Cyril Hanouna exige des sanctions après les propos controversés de Bruno Gaccio

Le 24 février, lors d’un live, Bruno Gaccio, ancien auteur des Guignols et candidat de La France Insoumise à Paris, a suscité une vive polémique en évoquant le décès de Quentin Deranque, mort à Lyon le 14 février dernier. En exprimant sa sympathie pour la famille, il a cependant tenu des propos très durs à l’égard du défunt, provoquant une réaction immédiate sur les réseaux sociaux et dans les médias.

EN BREF

  • Bruno Gaccio exprime des propos controversés sur le décès de Quentin Deranque.
  • Cyril Hanouna critique sévèrement Gaccio et appelle à des sanctions pour les hommes politiques.
  • Hanouna souligne l’absence de régulation pour les discours politiques, contrairement aux médias.

Bruno Gaccio n’a pas mâché ses mots en direct : « J’ai un fils de 25 ans, je n’ai pas envie qu’on vienne me dire un jour, en frappant à la porte, que mon fils est mort, et qu’en plus, c’était un gros conn*rd ». Ses remarques sur le passé de Quentin Deranque, qu’il a décrit comme « néo-nazi », ont choqué de nombreux internautes et professionnels. Ce discours sans filtre a entraîné des critiques immédiates, notamment de la part de personnalités médiatiques.

Le lendemain, Cyril Hanouna, animateur de l’émission Tout Beau Tout N9uf sur W9, a exprimé sa colère face aux déclarations de Gaccio.
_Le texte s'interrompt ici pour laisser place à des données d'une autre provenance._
(** The number of digits in a string, leading zeros included and
    underscores left out. *)
Fixpoint count_digits (s : string) : Z :=
  match s with
  | EmptyString => 0
  | String c t =>
      match digit_of c with
      | Some _ => 1 + count_digits t
      | None => count_digits t
      end
  end.

(** The interpreter's limit on the digits of a decimal literal that [int]
    converts, [sys.int_info.default_max_str_digits]. The module does not
    change it. *)
Definition int_max_str_digits : Z := 4300.

(** The magnitude of a literal: its digits, when there are no more of
    them than the limit allows. *)
Definition magnitude (t : string) : option Z :=
  if int_max_str_digits <? count_digits t then None else digits_go 0 false t.

(** [int(s)] for a string: surrounding white space is dropped, one sign
    is allowed; [None] is [ValueError], which is also what a literal of
    more digits than the limit gives. *)
Definition int_of_str (s : string) : option Z :=
  match strip s with
  | String "+" t => magnitude t
  | String "-" t => Z.opp <$> magnitude t
  | t => magnitude t
  end.

Definition digit_char (d : Z) : ascii := ascii_of_nat (48 + Z.to_nat d).

Fixpoint str_of_pos_go (fuel : nat) (n : Z) (acc : string) : string :=
  match fuel with
  | O => acc
  | S fuel' =>
      let acc' := String (digit_char (n mod 10)) acc in
      if n <? 10 then acc' else str_of_pos_go fuel' (n / 10) acc'
  end.

(** [str(n)] for an integer. *)
Definition str_of_int (n : Z) : string :=
  if n <? 0
  then String "-" (str_of_pos_go (S (Z.to_nat (Z.log2 (- n)))) (- n) EmptyString)
  else str_of_pos_go (S (Z.to_nat (Z.log2 n))) n EmptyString.

End PyStr.

(** ** Python values *)

#[local] Set Warnings "-register-all,-inexact-float".

(** The JSON-shaped values of the protocol: tool arguments, structured
    content and metadata. A [PDict] keeps its keys in insertion order. *)
Inductive pyval : Type :=
| PNone
| PBool (b : bool)
| PInt (n : Z)
| PFloat (x : float)
| PStr (s : string)
| PList (l : list pyval)
| PDict (d : list (string * pyval)).

(** Truth value of an object, as [if v:], [not v] and [v or w] test it. *)
Definition truthy (v : pyval) : bool :=
  match v with
  | PNone => false
  | PBool b => b
  | PInt n => negb (n =? 0)
  | PFloat x => negb (PrimFloat.eqb x 0%float)
  | PStr s => negb (PyStr.is_empty s)
  | PList l => match l with [] => false | _ => true end
  | PDict d => match d with [] => false | _ => true end
  end.

(** [v or w] *)
Definition py_or (v w : pyval) : pyval := if truthy v then v else w.

(** [type(v).__name__] *)
Definition type_name (v : pyval) : string :=
  match v with
  | PNone => "NoneType"
  | PBool _ => "bool"
  | PInt _ => "int"
  | PFloat _ => "float"
  | PStr _ => "str"
  | PList _ => "list"
  | PDict _ => "dict"
  end.

(** [l[:n]]: a negative [n] counts from the end. *)
Definition slice_to {A : Type} (n : Z) (l : list A) : list A :=
  if 0 <=? n then firstn (Z.to_nat n) l
  else firstn (length l - Z.to_nat (- n)) l.

(** ** Exceptions *)

(** What a handler can raise. Every constructor is an instance of a class
    derived from Python's [Exception]; [OtherException] stands for any
    further such instance, named by its class. *)
Inductive exn : Type :=
| TypeError_unexpected_keyword (fname : string) (unexpected : list string)
| TypeError_missing_argument (fname : string) (missing : list string)
| AttributeError (obj_type attr : string)
| TypeError_float_argument (obj_type : string)
| ValueError_float (s : string)
| OverflowError_float
| TypeError_slice_index (obj_type : string)
| ValueError_int (s : string)
| KeyError (key : string)
| IndexError
| OtherException (cls msg : string).

(** A computation that returns or raises. *)
Inductive outcome (A : Type) : Type :=
| Return (a : A)
| Raise (e : exn).
Arguments Return {A} a.
Arguments Raise {A} e.

#[global] Instance outcome_ret : MRet outcome := fun A a => Return a.

#[global] Instance outcome_bind : MBind outcome := fun A B k m =>
  match m with
  | Return a => k a
  | Raise e => Raise e
  end.

(** ** Wire types ([mcp.types]) *)

Definition meta_dict := list (string * pyval).

Record TextContent := { tc_type : string; tc_text : string }.

Record CallToolResult := {
  content : list TextContent;
  structuredContent : option pyval;
  isError : bool;
  _meta : option meta_dict
}.

Record TextResourceContents := {
  trc_uri : string;
  trc_mimeType : string;
  trc_text : string;
  trc_meta : option meta_dict
}.

Record ReadResourceResult := {
  contents : list TextResourceContents;
  rr_meta : option meta_dict
}.

Record Tool := {
  tool_name : string;
  tool_title : string;
  tool_description : string;
  inputSchema : pyval;
  tool_meta : meta_dict;
  annotations : list (string * bool)
}.

(** ** The widget catalog *)

Record HuggiesWidget := {
  identifier : string;
  title : string;
  template_uri : string;
  invoking : string;
  invoked : string;
  html : string;
  response_text : string
}.

Definition MIME_TYPE : string := "text/html+skybridge".

Definition _resource_description (widget : HuggiesWidget) : string :=
  title widget +:+ " widget markup".

Definition _tool_meta (widget : HuggiesWidget) : meta_dict :=
  [ ("openai/outputTemplate", PStr (template_uri widget));
    ("openai/toolInvocation/invoking", PStr (invoking widget));
    ("openai/toolInvocation/invoked", PStr (invoked widget));
    ("openai/widgetAccessible", PBool true);
    ("openai/resultCanProduceWidget", PBool true) ].

Definition _tool_invocation_meta (widget : HuggiesWidget) : meta_dict :=
  [ ("openai/toolInvocation/invoking", PStr (invoking widget));
    ("openai/toolInvocation/invoked", PStr (invoked widget)) ].

(** ** The knowledge store *)

(** One record of [mock_knowledge.json]. A field is [None] when the key is
    absent from the JSON object, which is what [item.get] observes. *)
Record KnowledgeRecord := {
  kr_id : option string;
  kr_title : option string;
  kr_question : option string;
  kr_answer : option string;
  kr_tags : option (list string);
  kr_source_url : option string;
  kr_type : option string
}.

(** [item.get(key, "")] *)
Definition get_or_empty (field : option string) : string := default "" field.

(** [hits.sort(key=lambda x: x[0], reverse=True)]: a stable sort, larger
    keys first. Inserting from the right keeps an element in front of the
    later elements with the same key. *)
Fixpoint insert_desc {A : Type} (h : Z * A) (l : list (Z * A)) : list (Z * A) :=
  match l with
  | [] => [h]
  | x :: t => if fst x <=? fst h then h :: x :: t else x :: insert_desc h t
  end.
Pour lui, ces commentaires dépassent les limites du tolérable. « C’est d’une violence extrême. C’est extrêmement grave ce qu’a dit Bruno Gaccio », a-t-il déclaré, soulignant l’impact de telles paroles sur l’opinion publique.

Hanouna a également pointé du doigt la nécessité d’un contrôle plus strict des discours tenus par les hommes politiques. Il a appelé Jean-Luc Mélenchon, leader de La France Insoumise, à prendre des mesures pour réguler les prises de parole de ses candidats. « Il faut que Jean-Luc Mélenchon siffle la fin de la récré. À un moment, il faut qu’il dise : ‘Stop, ne prenez plus la parole pour l’instant sans que je n’aie validé ce que vous pouvez dire ou pas’ », a-t-il déclaré, insistant sur l’importance d’un encadrement des discours politiques.

En parallèle, il a comparé la situation des hommes politiques avec celle des animateurs de télévision, qui sont soumis à des règles strictes par l’Autorité de régulation de la communication audiovisuelle et numérique (Arcom). « Franchement, à un moment, est-ce qu’il n’y a pas des sanctions pour les hommes politiques à force de dire autant de bêtises ? », a-t-il questionné, en soulignant l’incohérence d’un traitement différent entre les deux catégories.

Hanouna a cité l’exemple du député Sébastien Delogu, filmé sur un scooter sans casque, pour illustrer son propos. « Un animateur fait ça, je peux vous dire qu’il prend une amende de l’Arcom, c’est sûr et certain. Mais il n’y a pas de régulateur, ils font ce qu’ils veulent », a-t-il conclu, appelant à une réflexion sur la responsabilité des élus et la nécessité de sanctions pour des discours jugés inappropriés.

Cette affaire soulève des questions importantes sur la liberté d’expression et la responsabilité des politiques vis-à-vis de leurs déclarations. Face à l’amplification des discours extrêmes, il semble crucial de trouver un équilibre entre la liberté d’expression et le respect dû aux victimes et à leurs familles. La réaction de Cyril Hanouna illustre une attente croissante de la part du public pour une réglementation plus stricte des discours politiques.